We strive to be your Northwest Montana Bird Headquarters. Feel free to return to this site many times for everything “Birdy.”

Harlequin Duck Photo Credit: Dick Walker

Summer is a time for getting out and exploring our landscapes. At Flathead Audubon, our primary objective is seeing all of our feathered friends, but that’s an excuse to see our wild country and ALL of its inhabitants.

We are getting outside with many incredible field trips. Make sure you head on over to our Activities and Field Trips Page to see what’s happening and what excursions you may want to join in on. During the summer, we take a break from our monthly meetings, but will resume again in September. Check out the Latest News which will have recaps of our field trips as well as some great stories and announcements as summer draws to a close.

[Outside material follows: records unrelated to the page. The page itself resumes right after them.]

(** ** Properties *)

(** C25.  Parsing refines the component semantics: for every absolute path
    [new_path_from_abspath] returns -- the loop terminates and no store leaves the block
    it grows -- the components the path resolves to, with "", "." and ".." eliminated,
    and [path2str] prints the first [d] of them without failing an assertion. *)
Theorem new_path_refines (s : cstring) (H : IS_ABSPATH s = true) :
  exists p, new_path_from_abspath s = Some p /\ stack p = resolve s
  /\ Forall normal (stack p) /\ depth p < stacksize p
  /\ path2str p 0 = Some (render (resolve s))
  /\ forall d, 0 < d <= depth p -> path2str p d = Some (render (take d (resolve s))).
Proof.
  destruct (new_path_from_abspath_ok s H) as (p & -> & Hst & Ha & Hd).
  exists p. rewrite <- Hst. split_and!; [done..| |done| |].
  - rewrite Hst. auto with ptu.
  - by apply path2str_all.
  - intros d. by apply path2str_abs.
Qed.

Lemma new_path_refines_witness :
  IS_ABSPATH (lit "//usr/./lib/../bin/") = true /\
  exists p, new_path_from_abspath (lit "//usr/./lib/../bin/") = Some p
  /\ stack p = [lit "usr"; lit "bin"].
Proof.
  split; [reflexivity|].
  destruct (new_path_refines (lit "//usr/./lib/../bin/") eq_refl) as (p & Hp & Hs & _).
  exists p. split; [exact Hp|]. rewrite Hs. reflexivity.
Defined.

(** C26.  [canonicalize_path] resolves a path component by component: it is read from "/",
    or from where the base leads if it is relative, an empty component or "." stays, ".."
    goes up one, but not above "/", and any other goes down; the result is the text of the
    place reached, which has none of these components and is its own canonical form from
    any base. *)
Theorem canonicalize_path_resolves (s base : cstring) (H : IS_ABSPATH base = true)
    (l := foldl resolve1 (if IS_ABSPATH s then [] else foldl resolve1 [] (split_slash base)) (split_slash s)) :
  canonicalize_path s base = Some (render l)
  /\ Forall normal l
  /\ forall base', canonicalize_path (render l) base' = Some (render l).
Proof.
  assert (E : l = if IS_ABSPATH s then resolve s else walk (resolve base) s) by (unfold l; by destruct (IS_ABSPATH s)).
  rewrite E, canonicalize_path_ok by done.
  assert (Hn : Forall normal (if IS_ABSPATH s then resolve s else walk (resolve base) s))
    by (destruct (IS_ABSPATH s); auto with ptu).
  split_and!; [done|done|]. intros base'. by rewrite canonicalize_path_abs, resolve_render.
Qed.

Lemma canonicalize_path_resolves_witness :
  canonicalize_path (lit "../../../etc/./passwd") (lit "/home/alice") = Some (lit "/etc/passwd")
  /\ canonicalize_path (lit "../bob//x") (lit "/home/alice") = Some (lit "/home/bob/x").
Proof.
  split.
  - exact (proj1 (canonicalize_path_resolves (lit "../../../etc/./passwd") (lit "/home/alice") eq_refl)).
  - exact (proj1 (canonicalize_path_resolves (lit "../bob//x") (lit "/home/alice") eq_refl)).
Defined.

Also, our 2018 Phenology Calendar called “Glacier Country” is now available for sale! It features 365 days of “what’s happening” in northwest Montana’s wild places as well as activities. Some of these activities are done at home while others are events such as Earth Day and the Forestry Expo. Each month also features a wonderful photo of flora or fauna with a wonderful insight into what’s happening.

Purchase the calendar at our meetings when they resume in the fall, at numerous retailers near you, or on our own Flathead Audubon Store.

In the meantime, get out, enjoy the longer days, and say hello to our summer birds!

Click the button below to become a Flathead Audubon member!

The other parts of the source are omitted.